Driscoll, who has been a nutrition practitioner for more than 15 years, realized that the “food baby” was a subject she knew all too well. With so much insight to offer on the topic, she realized it would work as a book, and “The Food Baby Detox” was born.
For people unfamiliar with what a “food baby” is, Driscoll explains it as “abdominal bloating caused by inflammation on the inside of the gut as a result of eating the wrong foods for your body.”
She emphasizes that this doesn’t necessarily mean “unhealthy” foods, but rather foods that simply may not agree with one’s body chemistry.
The book is a self-help process written to help readers learn how to listen to their bodies and discover the foods creating the distress.
“It’s a step-by-step process for how to discover which foods work for you and which ones don’t,” Driscoll said. “It’s also a very laidback approach to nutrition. I want people to not freak out and think they have to eliminate these foods forever.”
“The Food Baby Detox” touches on a range of topics, from cravings to food psychology.
Though Driscoll’s nutritional knowledge does come into play, she has drawn on her own unpleasant experience to write much of the book.
Driscoll decided to go into the nutrition field because she had a chronic food baby that made her very sick for years. Besides the visible abdominal inflammation, the food baby can cause many other problems, including headaches, irritable bowel syndrome, joint pain and skin issues.
“I struggled with a lot of those things and I doctor hopped for a long time,” Driscoll said. “When I had it, I was in college in the ‘90s, and this stuff wasn’t known yet.”
She ran track when she attended college at LSU, which made her desperately want to get rid of her food baby and feel better. Eventually, she was able to solve her food baby by doing food experiments, eliminating foods one by one and then reincorporating them into her diet to see which ones made her sick.
It was a long, arduous process, and one she wouldn’t wish on anyone.

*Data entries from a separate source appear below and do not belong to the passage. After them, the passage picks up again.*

(* ===== verification/Facebook.v ===== *)
(** * Facebook: [_run_facebook_flow] (lines 358-583)

    [publish_on_facebook] leaves [fb_estado = "Procesando"] and, for a feed,
    the JSON list of the unpublished photo ids in [fb_post_id]; for a reel
    the video id in [fb_video_id]; for a story the story's id in
    [fb_post_id].  The flow is one sequence of statements with early
    returns (a [stmt] whose [None] is Python's implicit [return None]):

    - "Procesando" becomes "Revisando" and the flow goes on in the same call;
    - a feed in "Revisando" whose [fb_post_id] is a JSON list publishes the
      photos with [POST /{page}/feed]: an [id] in the answer publishes the
      post, the error codes 9007 and 2207027 ("still processing") keep it in
      "Revisando", any other answer or a failed request raises;
    - a published post without URL gets [https://www.facebook.com/{id}];
    - a story with a post id is "Publicado", whatever its phase;
    - a reel in "Revisando" polls the upload, publishes it, uploads the cover
      as thumbnail, and reads its permalink.

    The outer [try] re-raises ([except Exception: raise], line 558) before
    the handler that would build the UI notification (line 566): that
    handler is unreachable and every exception leaves the flow.  The two
    inner [try ... except Exception as e: raise] blocks are the identity
    too. *)

From Stdlib Require Import String ZArith List Bool.
From stdpp Require Import base gmap strings list.
From S2P Require Import Prelude Json Http Base64 Task Text Write Estado Flow.

Open Scope string_scope.
Open Scope py_scope.

Module Facebook.
Section Flow.
Context `{Remote} `{Ffprobe} `{AttachmentTable} `{Config} `{Html2Text}.

Definition footprint : list string := ["fb_estado"; "fb_post_id"; "fb_post_url"].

With her book, Driscoll is trying to help prevent others from suffering a lack of knowledge of their own body as she did.
One way she’s empowering young women with this knowledge is by hammering home the point that the food baby is not “normal,” despite a prevailing line of thought that it naturally occurs after eating.

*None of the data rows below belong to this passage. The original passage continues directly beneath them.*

(* ===== verification/Instagram.v ===== *)
(** * Instagram: [_run_instagram_flow] (lines 585-703)

    A container created by [publish_on_instagram] is in [ig_estado =
    "Procesando"].  The first call of the flow moves it to "Revisando" and
    returns; the next calls poll the container's [status_code]: missing,
    [IN_PROGRESS] or [PROCESSING] keeps waiting, [ERROR] records the error,
    anything else publishes it ([media_publish]) and reads its permalink.
    Every exception is caught, recorded in [ig_estado]/[ig_error], and
    raised again when the scheduler runs the flow. *)

From Stdlib Require Import String ZArith List Bool.
From stdpp Require Import base gmap strings list.
From S2P Require Import Prelude Json Http Task Write Estado Flow.

Open Scope string_scope.

Module Instagram.
Section Flow.
Context `{Remote} `{Ffprobe} `{AttachmentTable} `{Config}.

(** The fields the flow writes. *)
Definition footprint : list string := ["ig_estado"; "ig_error"; "inst_post_id"; "inst_post_url"].

(** [GET {base_url}/{inst_post_id}?fields=status_code] *)
Definition status_request (t : task) : request :=
  {| rq_method := GET; rq_url := graph_base_url ++ "/" ++ val_str (fld t "inst_post_id");
     rq_params := [("access_token", val_json (partner_page_access_token t));
                   ("fields", JStr "status_code")];
     rq_headers := []; rq_timeout := Some 20%Z |}.

(** [POST {base_url}/{partner_instagram_page_id}/media_publish] *)
Definition publish_request (t : task) : request :=
  {| rq_method := POST;
     rq_url := graph_base_url ++ "/" ++ val_str (partner_instagram_page_id t) ++ "/media_publish";
     rq_params := [("access_token", val_json (partner_page_access_token t));
                   ("creation_id", val_json (fld t "inst_post_id"))];
     rq_headers := []; rq_timeout := Some 20%Z |}.

(** [GET {base_url}/{ig_media_id}?fields=permalink] *)
Definition permalink_request (t : task) (media_id : json) : request :=
  {| rq_method := GET; rq_url := graph_base_url ++ "/" ++ json_str media_id;
     rq_params := [("access_token", val_json (partner_page_access_token t));
                   ("fields", JStr "permalink")];
     rq_headers := []; rq_timeout := Some 20%Z |}.

(** [self.ig_estado = "Error"; self.ig_error = msg], then raise
    [ValidationError(self.ig_error)] under the scheduler or return the
    danger notification. *)
Definition record_error (from_cron : bool) (msg : string) : PyM task action :=
  set_fields [("ig_estado", VStr "Error")] ;;
  set_fields [("ig_error", VStr msg)] ;;
  err <- getf "ig_error" ;;
  if from_cron then raise (ValidationError (val_str err))
  else ret (error_action "Error Instagram" (val_str err)).

(** The [Revisando] branch (lines 599-685). *)
Definition review (from_cron : bool) : PyM task action :=
  t <- get ;;
  sdata <- send_checked_json (status_request t) ;;
  status_code <- dict_get sdata "status_code" ;;
  if negb (jtruthy status_code) || jin_strs status_code ["IN_PROGRESS"; "PROCESSING"] then
    ret ActTrue
  else if jis_str status_code "ERROR" then
    record_error from_cron ("Container ERROR: " ++ py_repr sdata)
  else
    pdata <- send_checked_json (publish_request t) ;;
    ig_media_id <- dict_get pdata "id" ;;
    if negb (jtruthy ig_media_id) then
      record_error from_cron ("media_publish sin id: " ++ py_repr pdata)
    else
      let mid := opt_obj ig_media_id in
      ldata <- send_checked_json (permalink_request t mid) ;;
      permalink <- dict_get ldata "permalink" ;;
      set_fields [("inst_post_id", json_to_val mid)] ;;
      set_fields [("inst_post_url", if jtruthy permalink then json_to_val (opt_obj permalink)
                                    else VFalse)] ;;
      set_fields [("ig_estado", VStr "Publicado")] ;;
      set_fields [("ig_error", VFalse)] ;;
      ret (published_action from_cron "Instagram publicado correctamente.").

(** The [except Exception as e] handler (lines 689-703). *)
Definition handler (from_cron : bool) (e : exc) : PyM task action :=
  set_fields [("ig_estado", VStr "Error")] ;;
  set_fields [("ig_error", VStr (exc_str e))] ;;
  if from_cron then raise e else ret (error_action "Error Instagram" (exc_str e)).

(** [_run_instagram_flow(from_cron)].  The [combined_text] it computes is
    not used. *)
Definition run_instagram_flow (from_cron : bool) : PyM task action :=
  try_except
    (t <- get ;;
     if fld_is t "ig_estado" "Procesando" then
       set_fields [("ig_estado", VStr "Revisando")] ;; ret ActTrue
     else if fld_is t "ig_estado" "Revisando" && truthy (fld t "inst_post_id")
             && negb (truthy (fld t "inst_post_url")) then
       review from_cron
     else ret ActTrue)
    (handler from_cron).
End Flow.

Section Theorems.
Context `{Remote} `{Ffprobe} `{AttachmentTable} `{Config}.

(** The fields are read as [Revisando] with a container and no URL. *)
Definition reviewing (t : task) : Prop :=
  fld t "ig_estado" = VStr "Revisando" /\ truthy (fld t "inst_post_id") = true /\
  truthy (fld t "inst_post_url") = false.

Theorem ig_processing_to_reviewing fc t :
  write_ok t = true -> fld t "ig_estado" = VStr "Procesando" ->
  run_instagram_flow fc t = (Ret ActTrue, upd t "ig_estado" (VStr "Revisando")).
Proof. intros Hw Hs. unfold run_instagram_flow. by flow_run Hw. Qed.

(** A container still in progress (no status, [IN_PROGRESS] or [PROCESSING]) leaves the
    task unchanged: the poll is idempotent. *)
Theorem ig_waiting fc t kv :
  write_ok t = true -> reviewing t ->
  replies_json (status_request t) (JObj kv) ->
  jtruthy (obj_lookup "status_code" kv) = false \/
    jin_strs (obj_lookup "status_code" kv) ["IN_PROGRESS"; "PROCESSING"] = true ->
  run_instagram_flow fc t = (Ret ActTrue, t).
Proof.
  intros Hw (Hs & Hi & Hu) Hr Hc. unfold run_instagram_flow, review.
  destruct Hc as [Hc|Hc]; flow_run Hw; [done|]. by rewrite orb_true_r.
Qed.

(** A container in state [ERROR] records "Error" and the payload in [ig_error]; under the
    scheduler the flow raises [ValidationError], otherwise it returns the danger notification. *)
Theorem ig_container_error fc t kv :
  write_ok t = true -> reviewing t ->
  replies_json (status_request t) (JObj kv) ->
  obj_lookup "status_code" kv = Some (JStr "ERROR") ->
  let msg := "Container ERROR: " ++ py_repr (JObj kv) in
  exists t', run_instagram_flow fc t =
    (if fc then Raise (ValidationError msg) else Ret (error_action "Error Instagram" msg), t') /\
    fld t' "ig_estado" = VStr "Error" /\ fld t' "ig_error" = VStr msg /\ frame footprint t t'.
Proof.
  intros Hw (Hs & Hi & Hu) Hr Hc msg. unfold run_instagram_flow, review, record_error, handler.
  flow_run Hw.
  destruct fc; flow_run Hw; eexists; (split; [reflexivity|]); flow_run Hw;
    (split; [done|]); (split; [done|]); solve_frame Hw.
Qed.

(** Under the scheduler the container error raises. *)
Lemma ig_container_error_raises t kv :
  write_ok t = true -> reviewing t ->
  replies_json (status_request t) (JObj kv) ->
  obj_lookup "status_code" kv = Some (JStr "ERROR") ->
  exists t', run_instagram_flow true t =
    (Raise (ValidationError ("Container ERROR: " ++ py_repr (JObj kv))), t').
Proof.
  intros Hw (Hs & Hi & Hu) Hr Hc. unfold run_instagram_flow, review, record_error, handler.
  flow_run Hw. eexists. reflexivity.
Qed.

(** C24: A container that is neither waiting nor in error is published: the media id and the
    permalink are stored, [ig_estado] becomes "Publicado" and [ig_error] is cleared. *)
Theorem ig_published fc t skv sc pkv mid lkv :
  write_ok t = true -> reviewing t ->
  replies_json (status_request t) (JObj skv) ->
  obj_lookup "status_code" skv = Some (JStr sc) ->
  String.eqb sc EmptyString = false -> str_in sc ["IN_PROGRESS"; "PROCESSING"] = false ->
  String.eqb sc "ERROR" = false ->
  replies_json (publish_request t) (JObj pkv) ->
  obj_lookup "id" pkv = Some mid -> jtruthy (Some mid) = true ->
  replies_json (permalink_request t mid) (JObj lkv) ->
  let link := obj_lookup "permalink" lkv in
  let url := if jtruthy link then json_to_val (opt_obj link) else VFalse in
  run_instagram_flow fc t =
    (Ret (published_action fc "Instagram publicado correctamente."),
     upd (upd (upd (upd t "inst_post_id" (json_to_val mid)) "inst_post_url" url)
            "ig_estado" (VStr "Publicado")) "ig_error" VFalse).
Proof.
  intros Hw (Hs & Hi & Hu) Hr Hc Hc1 Hc2 Hc3 Hp Hid Hm Hl link url.
  unfold run_instagram_flow, review. flow_run Hw. done.
Qed.

Theorem ig_other_phases_noop fc t :
  fld t "ig_estado" <> VStr "Procesando" -> fld t "ig_estado" <> VStr "Revisando" ->
  run_instagram_flow fc t = (Ret ActTrue, t).
Proof.
  intros Hn1 Hn2. unfold run_instagram_flow, try_except, bind, get, fld_is.
  by rewrite !bool_decide_eq_false_2.
Qed.

(** An HTTP error status on the container poll is caught by the flow's handler: "Error"
    and the exception's text are recorded, and the exception is raised again under the
    scheduler. *)
Theorem ig_poll_http_error fc t r :
  write_ok t = true -> reviewing t -> replies_status (status_request t) r ->
  let e := http_error_of r in
  run_instagram_flow fc t =
    (if fc then Raise e else Ret (error_action "Error Instagram" (exc_str e)),
     upd (upd t "ig_estado" (VStr "Error")) "ig_error" (VStr (exc_str e))).
Proof.
  intros Hw (Hs & Hi & Hu) Hr e. unfold run_instagram_flow, review, handler.
  flow_run Hw. by destruct fc.
Qed.

Lemma ig_flow_frame fc : preserves footprint (run_instagram_flow fc).
Proof.
  unfold run_instagram_flow, review, record_error, handler, getf, send_checked_json, send,
    raise_for_status, resp_json, dict_get.
  solve_preserves.
Qed.

Lemma ig_flow_writes fc :
  writes_only "ig_estado" [VStr "Revisando"; VStr "Publicado"; VStr "Error"] (run_instagram_flow fc).
Proof.
  unfold run_instagram_flow, review, record_error, handler, getf, send_checked_json, send,
    raise_for_status, resp_json, dict_get.
  solve_writes_only.
Qed.

(** C25: Every call of the Instagram flow moves [ig_estado] along the phase table of the
    specification (or leaves it). *)
Theorem ig_flow_refines fc t o t' p :
  phase_of_val (fld t "ig_estado") = Some p -> run_instagram_flow fc t = (o, t') ->
  exists p', phase_of_val (fld t' "ig_estado") = Some p' /\ phase_steps p p'.
Proof.
  intros Hp Hrun. pose proof (phase_of_val_inv _ _ Hp) as Ev.
  destruct p;
    first [ solve [eapply active_flow_refines; [apply ig_flow_writes | exact Hrun | auto | exact Hp]]
          | rewrite ig_other_phases_noop in Hrun by (rewrite Ev; discriminate);
            injection Hrun as _ <-; eexists; split; [exact Hp | apply steps_refl] ].
Qed.
End Theorems.
End Instagram.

“You’re supposed to be the same size jeans before and after eating,” Driscoll said. “It’s a sign that your body was irritated. The body gives us lots of signs while we’re eating, most of which we ignore, because maybe they’ve always happened and we didn’t know that it wasn’t OK. If it’s been happening since you were a kid, how would you know any different?”
Driscoll feels it’s her duty to educate young women about their bodies, but without all the nutritional jargon. She said she wants “The Food Baby Detox” to feel like a conversation between girlfriends.
The book is not full of medical terminology and words readers can’t pronounce. Instead, it’s charming and full of the sassy Southern speak we’re all fond of. In addition to nutrition, Driscoll also discusses emotional eating and our relationship with food relative to our mental health. She’s even included a few helpful recipes to prevent food babies—with Southern flair, of course.
Her passion for nutrition and education has allowed her to write the book, and now, she said, she’s excited to give that passion to people everywhere.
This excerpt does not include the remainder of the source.